This work presents a broad empirical evaluation of the relevant state-of-the-art deep probabilistic models applied in air quality forecasting. Through extensive experiments, we describe training these models and evaluating their predictive uncertainties using various metrics for regression and classification tasks. We introduce a new state-of-the-art example for air quality forecasting by defining the problem setup and selecting proper input features and models. Then, we apply uncertainty-aware models that exploit the temporal and spatial correlation inherent in air quality data using recurrent and graph neural networks. We propose improving uncertainty estimation using "free" adversarial training to locally smooth the prediction distribution along the adversarial direction with virtually no additional cost. Finally, we show how data-driven probabilistic models can improve the current practice using a real-world example of air quality forecasting in Norway. Particularly, we show the practical impact of uncertainty quantification and demonstrate that probabilistic models are more suitable for making informed decisions.

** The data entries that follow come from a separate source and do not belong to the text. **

Lemma exec_commit_ok F d sn fln dtabs dptes sp esp entry :
  building s fl d sn fln dtabs dptes sp.1 → 0 ≤ sp.1 < KERNBASE →
  (∀ a, 0 ≤ a < KERNBASE → ubyte (ram sn) d a = sp.2 a) →
  (∀ a, 0 ≤ a < sp.1 → user_pte dptes a = negb (bool_decide (sp.1 - 2 * PGSIZE ≤ a < sp.1 - PGSIZE))) →
  ∃ k', exec_commit cur path d sp.1 entry esp (kst F sn) = Ok 0 k' ∧ replaced sp esp entry F k'.
Proof using current old_space end_high.
  intros Hb Hsz Hby Hus. destruct (building_switch ld_end end_high s fl d sn fln dtabs dptes sp.1 _ _ _ _ Hb old_space) as (s' & fl' & E & Hu & Hby' & Hpg).
  pose proof (lookup_lt_Some _ _ _ current) as Hcur. unfold exec_commit, kst.
  assert (∀ A (k : proc → M (kernel S) A) qs q e, qs !! cur = Some q → (x ← proc_at cur; k x) (PState qs nx ip0 e) = k q (PState qs nx ip0 e)) as Hat.
  { intros A k qs q e Hq. unfold proc_at, mbind, M_bind. cbn [ptable]. by rewrite Hq. }
  rewrite (Hat _ _ _ p) by done. rewrite (upd_at _ _ _ p) by done.
  do 4 (erewrite upd_at by (by apply list_lookup_insert_eq; rewrite ?length_insert); rewrite list_insert_insert_eq).
  assert (sys_mem (freevm ld_end (p_pgdir p)) (PState (<[cur := new_proc d sp.1 entry esp]> ps) nx ip0 (Kern ft pp F sn tk)) =
    Ok tt (PState (<[cur := new_proc d sp.1 entry esp]> ps) nx ip0 (Kern ft pp F s' tk))) as E'.
  { unfold sys_mem, on_env, on_mem, zoom. cbn. by rewrite E. }
  mstep E'. eexists. split; [done|]. exists d, s', fl', dtabs, dptes. split; [done|]. split; [done|]. split; [intros a Ha; by rewrite Hby', Hby|].
  split; [|done]. intros a Ha. rewrite (accessible_ptes ld_end _ _ _ _ _ _ a Hu) by lia. by apply Hus.
Qed.

(** The file system on the way: the path leads to inode [k], which is [e]. *)
Section program.
Context (sb : superblock) (ic : list inode) (t0 t1 : S) (v : tview) (ds : gmap Z dinode) (cwdnum : Z).
Hypothesis begins : t_begin_op t0 = Ok tt t1.
Hypothesis walks : can_walk sb ic t1 v ds (Z.to_nat (p_cwd p - 1)) cwdnum path.
Hypothesis ends : ∀ t, trep t v → ∃ t', t_end_op t = Ok tt t'.

(** The transaction is over and has changed nothing. *)
Definition closed (F : fstate S) : Prop := ∃ ic' t t', F = FState sb ic' t' ∧ back ic sb ic' t v ds ∧ t_end_op t = Ok tt t'.

Definition refused_exec (o : outcome (kernel S) Z) : Prop :=
  ∃ F s', o = Ok (-1) (kst F s') ∧ closed F ∧ unharmed s'.

Lemma end_op_ok ic' t s' : back ic sb ic' t v ds → ∃ F, on_env end_op (kst (FState sb ic' t) s') = Ok tt (kst F s') ∧ closed F.
Proof using ends.
  intros Hb. destruct (ends t (fr_rep (bk_fs _ _ _ _ _ _ Hb))) as [t' E]. exists (FState sb ic' t'). split; [|by exists ic', t, t'].
  apply (sys_fs_ok (tx t_end_op)). by apply tx_ok.
Qed.

(** The inode is given back and the transaction ends. *)
Lemma give_back_ok ic2 t2 ip k i s' :
  visiting ic sb ic2 t2 v ds ip k i → stays ic k (i_d i) →
  ∃ F1 F, sys_fs (iunlockput ip) (kst (FState sb ic2 t2) s') = Ok tt (kst F1 s') ∧ on_env end_op (kst F1 s') = Ok tt (kst F s') ∧ closed F.
Proof using ends walks.
  intros Hvi Hst. destruct (visiting_drop ic ds _ _ _ _ _ _ _ _ (fr_cache (cw_fs _ _ _ _ _ _ _ _ walks)) Hvi Hst) as (ic3 & E3 & Hb3).
  destruct (end_op_ok ic3 t2 s' Hb3) as (F & E4 & Hc). exists (FState sb ic3 t2), F. split; [by apply sys_fs_ok|done].
Qed.

Lemma unharmed_keeps s' fl' :
  kmem_ok ld_end s' fl' → VmUser.keeps ld_end (λ q, q ∉ fl) (ram s) (ram s') → fl' = [] ∨ (∀ q, q ∈ fl' ↔ q ∈ fl) → unharmed s'.
Proof using old_space.
  intros Hk Hkeep Hfl. destruct (old_kept ld_end s fl s' fl' _ _ _ _ old_space Hk Hkeep) as [Hu Hby].
  { destruct Hfl as [->|Hfl]; [intros q; by rewrite elem_of_nil|]. intros q. apply Hfl. }
  by exists fl'.
Qed.

Lemma unharmed_refl : unharmed s.
Proof using old_space. exists fl. split; [done|]. split; [done|]. by right. Qed.

(** [bad:] *)
Lemma bad_early ic2 t2 ip k i s' :
  visiting ic sb ic2 t2 v ds ip k i → stays ic k (i_d i) → unharmed s' → refused_exec (exec_bad 0 (Some ip) (kst (FState sb ic2 t2) s')).
Proof using ends walks.
  intros Hvi Hst Hun. destruct (give_back_ok ic2 t2 ip k i s' Hvi Hst) as (F1 & F & E1 & E2 & Hc). exists F, s'. split; [|done].
  unfold exec_bad. cbn [Z.eqb]. rewrite ret_step.
  unfold mbind, M_bind. by rewrite E1, E2.
Qed.

Lemma free_new d sn fln dtabs dptes sz :
  building s fl d sn fln dtabs dptes sz → ∃ s', d ≠ 0 ∧ freevm ld_end d sn = Ok tt s' ∧ unharmed s'.
Proof using old_space end_high.
  intros Hb. destruct (building_free ld_end end_high s fl d sn fln dtabs dptes sz Hb) as (s' & fl' & E & Hk & Hfl & Hkeep).
  exists s'. split; [|split; [done|by eapply unharmed_keeps; eauto]].
  pose proof (page_ok_range _ _ (po_dir _ _ _ _ _ (vo_pt _ _ _ _ _ _ (fo_vm _ _ _ _ _ _ (uv_frames _ _ _ _ _ _ _ (bu_uvm _ _ _ _ _ _ _ _ _ Hb)))))). lia.
Qed.

Lemma bad_locked ic2 t2 ip k i d sn fln dtabs dptes sz :
  visiting ic sb ic2 t2 v ds ip k i → stays ic k (i_d i) → building s fl d sn fln dtabs dptes sz →
  refused_exec (exec_bad d (Some ip) (kst (FState sb ic2 t2) sn)).
Proof using ends walks old_space end_high.
  intros Hvi Hst Hb. destruct (free_new d sn fln dtabs dptes sz Hb) as (s' & Hne & E & Hun).
  destruct (give_back_ok ic2 t2 ip k i s' Hvi Hst) as (F1 & F & E1 & E2 & Hc). exists F, s'. split; [|done].
  unfold exec_bad. rewrite (proj2 (Z.eqb_neq _ _) Hne). mstep (sys_mem_ok _ (FState sb ic2 t2) _ _ _ E).
  unfold mbind, M_bind. by rewrite E1, E2.
Qed.

Lemma bad_closed F d sn fln dtabs dptes sz :
  closed F → building s fl d sn fln dtabs dptes sz → refused_exec (exec_bad d None (kst F sn)).
Proof using old_space end_high.
  intros Hc Hb. destruct (free_new d sn fln dtabs dptes sz Hb) as (s' & Hne & E & Hun). exists F, s'. split; [|done].
  unfold exec_bad. rewrite (proj2 (Z.eqb_neq _ _) Hne). by mstep (sys_mem_ok _ F _ _ _ E).
Qed.

(** How exec ends on a file whose image is [im]: a file that has none is
    refused, and one that has an image only when pages are short: 1025 for the
    kernel's part and two for each page of the user's are enough. *)
Definition ran (o : outcome (kernel S) Z) (im : option (space * Z)) (entry : Z) : Prop :=
  match im with
  | None => refused_exec o
  | Some (sp, esp) =>
      Z.of_nat (length fl) * PGSIZE < 1026 * PGSIZE + 2 * (sp.1 + PGSIZE) ∧ refused_exec o ∨
      ∃ F k', o = Ok 0 k' ∧ closed F ∧ replaced sp esp entry F k'
  end.

Lemma stack_run_ok F d sn fln dtabs dptes sz img entry :
  closed F → building s fl d sn fln dtabs dptes sz → 0 ≤ sz < KERNBASE → shows d sn dptes sz img →
  Z.of_nat (length fl) * PGSIZE ≤ (Z.of_nat (length fln) + 1025) * PGSIZE + 2 * PGROUNDUP sz →
  ran ((r ← exec_stack d sz argv; match r with None => exec_bad d None | Some (sz, sp) => exec_commit cur path d sz entry sp end) (kst F sn))
    (add_stack argv (sz, img)) entry.
Proof using old_space end_high argv_bytes argv_short current.
  intros Hc Hb Hsz Hsh Hlen.
  destruct (exec_stack_ok F s fl d sn fln dtabs dptes sz img argv Hb Hsz Hsh argv_bytes argv_short) as (r & s4 & fl4 & tabs4 & ptes4 & sz4 & E4 & Hb4 & Hmade).
  rewrite (bind_ok _ _ _ _ _ E4). unfold ran. destruct (add_stack argv (sz, img)) as [[sp esp]|] eqn:Es.
  - destruct (add_stack_size _ _ _ _ _ Hsz Es) as [Esp Hup]. destruct r as [[z e]|].
    + destruct Hmade as (-> & <- & -> & Hz & Hby & Hus). right.
      destruct (exec_commit_ok F d s4 fl4 tabs4 ptes4 sp esp entry Hb4 Hz Hby Hus) as (k' & E5 & Hr). by exists F, k'.
    + left. unfold stack_made in Hmade. split; [unfold PGSIZE in *; lia|]. by eapply bad_closed.
  - destruct r as [[z e]|]; [done|]. by eapply bad_closed.
Qed.

Section file.
Context (ic2 : list inode) (t2 : S) (ip : nat) (k : Z) (i : inode).
Hypothesis visits : visiting ic sb ic2 t2 v ds ip k i.
Hypothesis remains : stays ic k (i_d i).
Hypothesis plain : d_type (i_d i) ≠ T_DEV.
Hypothesis small : d_size (i_d i) < 2 ^ 32.
#[local] Abbreviation fdata := (content (t_blocks v) (i_d i)).
Hypothesis bytes : Forall byte_ok fdata.

Lemma file_at_ok t : trep t v → at_inode sb ic2 t v ds ip i.
Proof using visits. intros Ht. destruct visits as [Hfs _ _ _ _ Hlk]. eapply locked_at; [by eapply fs_rep_tx|done]. Qed.

Lemma visits_at t : trep t v → visiting ic sb ic2 t v ds ip k i.
Proof using visits. intros Ht. destruct visits as [Hfs Hr Hk Hq Hl Hlk]. split; [by eapply fs_rep_tx|done..]. Qed.

Lemma file_size : 0 ≤ d_size (i_d i).
Proof using visits.
  pose proof (file_at_ok t2 (fr_rep (vi_fs _ _ _ _ _ _ _ _ _ visits))) as Hat. apply (fo_size (ai_ok _ _ _ _ _ _ _ Hat) _ _ (ai_inode _ _ _ _ _ _ _ Hat)).
Qed.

The results show that the proposed models perform better than previous works in quantifying uncertainty in data-driven air quality forecasts. BNNs provide a more reliable uncertainty estimate but with challenging practical applicability. Additionally, the results demonstrate that MC Dropout, SWAG, and deep ensemble have less reliable uncertainty estimates, but they are more convenient in practical applicability. Our contribution hereof is not about specific model selection but more about navigating the larger design space and the different tradeoffs offered by various probabilistic models.

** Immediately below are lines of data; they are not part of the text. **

(* ===== verification/Trap.v ===== *)
(** * The system call table and traps (syscall.c, syscall.h, trap.c) *)

From S2P Require Import Prelude Params Mem Mmu Kalloc Vm VmProofs Txn Fs File Proc Kernel Sysproc Sysfile Exec.

(** The system calls in the order of their numbers, from 1 on. *)
Inductive sysno :=
  | SYS_fork | SYS_exit | SYS_wait | SYS_pipe | SYS_read | SYS_kill | SYS_exec | SYS_fstat
  | SYS_chdir | SYS_dup | SYS_getpid | SYS_sbrk | SYS_sleep | SYS_uptime | SYS_open | SYS_write
  | SYS_mknod | SYS_unlink | SYS_link | SYS_mkdir | SYS_close.
Definition sysnos : list sysno :=
  [SYS_fork; SYS_exit; SYS_wait; SYS_pipe; SYS_read; SYS_kill; SYS_exec; SYS_fstat;
   SYS_chdir; SYS_dup; SYS_getpid; SYS_sbrk; SYS_sleep; SYS_uptime; SYS_open; SYS_write;
   SYS_mknod; SYS_unlink; SYS_link; SYS_mkdir; SYS_close].

(** num > 0 && num < NELEM(syscalls) && syscalls[num] *)
Definition sysno_of (num : Z) : option sysno := if 0 <? num then sysnos !! Z.to_nat (num - 1) else None.

(** The interrupt handlers of the devices. *)
Class Irq (E : Type) := {
  ideintr : M E unit;
  kbdintr : M E unit;
  uartintr : M E unit;
}.

(** How a trap ends: the interrupted code goes on, the process has exited, it
    has given up the processor, or it sleeps in a system call. *)
Inductive trapres := Resume | TExited | TYielded | TAsleep.

Section trap.
Context `{!Linker} {S : Type} `{!Txn S, !DevSw S, !Irq (kern S)}.
#[local] Abbreviation K := (M (kernel S)).

(** A system call that always returns. *)
Definition returns (m : K Z) : K sysres := z ← m; mret (Return z).

(** syscalls[num]() *)
Definition syscalls (elf0 : list Z) (num : sysno) (cur : nat) : K sysres :=
  match num with
  | SYS_fork => sys_fork cur
  | SYS_exit => sys_exit cur
  | SYS_wait => sys_wait cur
  | SYS_pipe => returns (sys_pipe cur)
  | SYS_read => returns (sys_read cur)
  | SYS_kill => sys_kill cur
  | SYS_exec => returns (sys_exec cur elf0)
  | SYS_fstat => returns (sys_fstat cur)
  | SYS_chdir => returns (sys_chdir cur)
  | SYS_dup => returns (sys_dup cur)
  | SYS_getpid => sys_getpid cur
  | SYS_sbrk => sys_sbrk cur
  | SYS_sleep => sys_sleep cur
  | SYS_uptime => sys_uptime cur
  | SYS_open => returns (sys_open cur)
  | SYS_write => returns (sys_write cur)
  | SYS_mknod => returns (sys_mknod cur)
  | SYS_unlink => returns (sys_unlink cur)
  | SYS_link => returns (sys_link cur)
  | SYS_mkdir => returns (sys_mkdir cur)
  | SYS_close => returns (sys_close cur)
  end.

Definition set_result (cur : nat) (z : Z) : K unit := upd cur (λ p, set_tf (set_eax (u32 z) (p_tf p)) p).

(** The message about an unknown number is not modelled. *)
Definition syscall (elf0 : list Z) (cur : nat) : K sysres :=
  p ← proc_at cur;
  match sysno_of (s32 (tf_eax (p_tf p))) with
  | Some num =>
      r ← syscalls elf0 num cur;
      (match r with Return z => set_result cur z | _ => mret tt end);;
      mret r
  | None => set_result cur (-1);; mret (Return (-1))
  end.

(** Whether [cur] has been killed; the null process has not. *)
Definition killed (cur : option nat) : K bool :=
  match cur with Some cur => killed_of cur | None => mret false end.

(** exit(), if there is a process. *)
Definition exit_opt (cur : option nat) : K trapres :=
  match cur with Some cur => exit cur;; mret TExited | None => mret Resume end.

(** if(proc && proc->killed && (tf->cs&3) == DPL_USER) exit(); *)
Definition trap_killed (cur : option nat) (tf : trapframe) : K trapres :=
  k ← killed cur;
  if k && (Z.land (tf_cs tf) 3 =? DPL_USER) then exit_opt cur else mret Resume.

Definition is_running (cur : option nat) : K bool :=
  match cur with
  | Some cur => p ← proc_at cur; mret (bool_decide (p_state p = RUNNING))
  | None => mret false
  end.

(** ticks++; wakeup(&ticks); *)
Definition tick : K unit :=
  on_env (λ k, Ok tt (Kern (k_ftable k) (k_pipes k) (k_fs k) (k_mem k) (u32 (k_ticks k + 1))));;
  wakeup (Chan ld_ticks).

(** The switch.  lapiceoi() and the messages are not modelled. *)
Definition trap_switch (cpunum : Z) (cur : option nat) (tf : trapframe) : K unit :=
  let no := tf_trapno tf in
  if no =? T_IRQ0 + IRQ_TIMER then if cpunum =? 0 then tick else mret tt
  else if no =? T_IRQ0 + IRQ_IDE then on_env ideintr
  else if no =? T_IRQ0 + IRQ_IDE + 1 then mret tt
  else if no =? T_IRQ0 + IRQ_KBD then on_env kbdintr
  else if no =? T_IRQ0 + IRQ_COM1 then on_env uartintr
  else if (no =? T_IRQ0 + 7) || (no =? T_IRQ0 + IRQ_SPURIOUS) then mret tt
  else
    match cur with
    | Some i => if Z.land (tf_cs tf) 3 =? 0 then panic "trap" else upd i (set_killed 1)
    | None => panic "trap"
    end.

Definition trap_syscall (elf0 : list Z) (cur : nat) (tf : trapframe) : K trapres :=
  k ← killed_of cur;
  if (k : bool) then exit cur;; mret TExited
  else
    upd cur (set_tf tf);;
    r ← syscall elf0 cur;
    match r with
    | Asleep => mret TAsleep
    | Exited => mret TExited
    | Return _ =>
        k ← killed_of cur;
        if (k : bool) then exit cur;; mret TExited else mret Resume
    end.

(** trap() up to its return or to the call of yield, after which
    [trap_killed] is what is left. *)
Definition trap (elf0 : list Z) (cpunum : Z) (cur : option nat) (tf : trapframe) : K trapres :=
  if tf_trapno tf =? T_SYSCALL then
    match cur with Some cur => trap_syscall elf0 cur tf | None => fault end
  else
    trap_switch cpunum cur tf;;
    r ← trap_killed cur tf;
    match r with
    | Resume =>
        run ← is_running cur;
        if run && (tf_trapno tf =? T_IRQ0 + IRQ_TIMER) then
          (match cur with Some cur => yield cur | None => mret tt end);;
          mret TYielded
        else trap_killed cur tf
    | _ => mret r
    end.
End trap.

Future work includes exploring hybrid air quality forecasting combining physics-based and data-driven probabilistic models. Additionally, future work should address uncertainty estimation with out-of-domain or seasonal variations in air quality forecasting. In our experiments, we used a reasonable search space for hyperparameters and network architectures. Thus, future work could target an exhaustive search of hyperparameters, additional data sets, and models (e.g., transformers).

Author Contributions

A.M.: Conceptualization, investigation, methodology, software, experimentation, visualization, validation, writing—original draft. F.A.K., K.B., and G.T.: Conceptualization, investigation, methodology, writing—review and editing, supervision. All authors have read and agreed to the published version of the manuscript.

Funding

This work was funded by the European Union’s Horizon 2020 research and innovation program, project AI4EU, grant agreement No. 825619.

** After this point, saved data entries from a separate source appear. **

(** The descriptor that selector [sel] names.  A selector outside the table is
    an exception. *)
Definition load_desc (i : nat) (sel : Z) : M smp seg :=
  h ← hw_at i;
  let off := sel - sel `mod` 8 in
  if (gdtr h).2 <? off + 7 then fault
  else l ← on_mem (load_bytes ((gdtr h).1 + off) 8); ofopt (seg_of l).

Definition loadgs (i : nat) (v : Z) : M smp unit :=
  sg ← load_desc i v;
  if negb (sg_p sg =? 1) then fault
  else h ← hw_at i; set_hw i (Hw (gdtr h) (idtr h) (Some sg) (hw_tr h) (cr3 h)).

(** ltr takes an available task state segment and marks it busy. *)
Definition ltr (i : nat) (sel : Z) : M smp unit :=
  sg ← load_desc i sel;
  if negb ((sg_p sg =? 1) && (sg_s sg =? 0) && (sg_type sg =? STS_T32A)) then fault
  else
    h ← hw_at i;
    let a := (gdtr h).1 + (sel - sel `mod` 8) + 5 in
    x ← on_mem (load8 a); on_mem (store8 a (Z.lor x 2));;
    set_hw i (Hw (gdtr h) (idtr h) (hw_gs h) (Some sg) (cr3 h)).

Definition lcr3 (i : nat) (v : Z) : M smp unit :=
  h ← hw_at i; set_hw i (Hw (gdtr h) (idtr h) (hw_gs h) (hw_tr h) v).

(** The word at %gs:off. *)
Definition gs_addr (i : nat) (off : Z) : M smp Z :=
  h ← hw_at i; sg ← ofopt (hw_gs h);
  if sg_limit sg <? off + 3 then fault else mret (u32 (sg_base sg + off)).
Definition gs_load (i : nat) (off : Z) : M smp Z := a ← gs_addr i off; on_mem (load32 a).
Definition gs_store (i : nat) (off x : Z) : M smp unit := a ← gs_addr i off; on_mem (store32 a x).

(** The variables [cpu] and [proc] of proc.h. *)
Definition cpu_var : Z := 0.
Definition proc_var : Z := 4.

(** c->gdt[k] = d *)
Definition set_gdt (c k : Z) (d : segdesc) : M smp unit :=
  on_mem (store_bytes (c + CPU_GDT + 8 * k) (segdesc_bytes d)).

(** [i] is cpunum(). *)
Definition seginit (i : nat) : M smp unit :=
  let c := cpu_addr i in
  set_gdt c SEG_KCODE (SEG (Z.lor STA_X STA_R) 0 0xffffffff 0);;
  set_gdt c SEG_KDATA (SEG STA_W 0 0xffffffff 0);;
  set_gdt c SEG_UCODE (SEG (Z.lor STA_X STA_R) 0 0xffffffff DPL_USER);;
  set_gdt c SEG_UDATA (SEG STA_W 0 0xffffffff DPL_USER);;
  set_gdt c SEG_KCPU (SEG STA_W (c + CPU_CPU) 8 0);;
  lgdt i (c + CPU_GDT) (8 * NSEGS);;
  loadgs i (Z.shiftl SEG_KCPU 3);;
  gs_store i cpu_var c;;
  gs_store i proc_var 0.

Definition switchkvm (i : nat) (kpgdir : Z) : M smp unit := lcr3 i (V2P kpgdir).

(** Filling in the task state and its descriptor. *)
Definition set_tss (i : nat) : M smp unit :=
  cpu ← gs_load i cpu_var;
  let d := SEG16 STS_T32A (cpu + CPU_TS) (sizeof_ts - 1) 0 in
  set_gdt cpu SEG_TSS d;;
  set_gdt cpu SEG_TSS (set_s 0 d);;
  on_mem (store16 (cpu + CPU_TS + TS_SS0) (Z.shiftl SEG_KDATA 3));;
  proc ← gs_load i proc_var;
  kstack ← on_mem (load32 (proc + PROC_KSTACK));
  on_mem (store32 (cpu + CPU_TS + TS_ESP0) (kstack + KSTACKSIZE));;
  on_mem (store16 (cpu + CPU_TS + TS_IOMB) 0xFFFF).

(** Processor [i] runs switchuvm(p). *)
Definition switchuvm (i : nat) (p : Z) : M smp unit :=
  on_lk (pushcli i);;
  set_tss i;;
  ltr i (Z.shiftl SEG_TSS 3);;
  pgdir ← on_mem (load32 (p + PROC_PGDIR));
  if pgdir =? 0 then panic "switchuvm: no pgdir"
  else lcr3 i (V2P pgdir);; on_lk (popcli i).

(** idt[k] = g *)
Definition set_idt (k : nat) (g : gatedesc) : M smp unit :=
  on_mem (store_bytes (ld_idt + 8 * Z.of_nat k) (gatedesc_bytes g)).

Institutional Review Board Statement

Not applicable.

Informed Consent Statement

Not applicable.

Data Availability Statement

The dataset of this study is available at https://github.com/Abdulmajid-Murad/deep_probabilistic_forecast (accessed on 27 November 2021). We use the open database of air quality measurements offered by the Norwegian Institute for Air Research (NILU) (https://www.nilu.com/open-data/, accessed on 27 November 2021). The meteorological data are based on historical weather and climate data offered by the Norwegian Meteorological Institute (https://frost.met.no, accessed on 27 November 2021). The traffic data are based on aggregated traffic volumes offered by the Norwegian Public Roads Administration (https://www.vegvesen.no/trafikkdata/start/om-api, accessed on 27 November 2021).

Acknowledgments

We would like to thank Sigmund Akselsen for reading a draft of the paper and providing detailed feedback on the work. We also thank Tiago Veiga for helping with a script to fetch the datasets.

Conflicts of Interest

The authors declare no conflict of interest.

Abbreviations

The following abbreviations are used in this manuscript:

MC	Monte Carlo
SWAG	Stochastic weight averaging-Gaussian
IoT	Internet of Things
MACC	Monitoring Atmospheric Composition and Climate
uEME	urban European Monitoring and Evaluation Program
NB-IoT	Narrowband-IoT
LSTM	Long short-term memory
CNN	Convolutional neural network
GRU	Gated recurrent unit
GP	Gaussian process
$N O_{2}$	Nitrogen dioxide
MCMC	Markov chain Monte Carlo
$P M_{10}$	Coarse particulate matter of diameter less than 10 $μ$ $m$
$P M_{2.5}$	Fine particulate matter of diameter less than $2.5$ $μ$ $m$
CAQI	Common air quality index
NILU	Norwegian institute for air research
CI	Confidence interval
PI	Prediction interval
XGBoost	eXtreme Gradient Boosting
QR	Quantile regression
RMSE	Root-mean-square error
CE	Cross entropy
BS	Brier Score
PICP	Prediction interval coverage probability
MPIW	Mean prediction interval width
NLL	Negative log-likelihood
CRPS	Continuous ranked probability score
CDF	Cumulative distribution function
MAE	Mean absolute error
BNN	Bayesian Neural Network
KL	Kullback–Leibler divergence
GNN	Graph neural network
GLU	Gated linear units
GCN	Graph convolutional network

Appendix A. Datasets

This section shows additional figures explaining the used dataset of air quality, meteorological data, traffic, and street-cleaning reports from the municipality.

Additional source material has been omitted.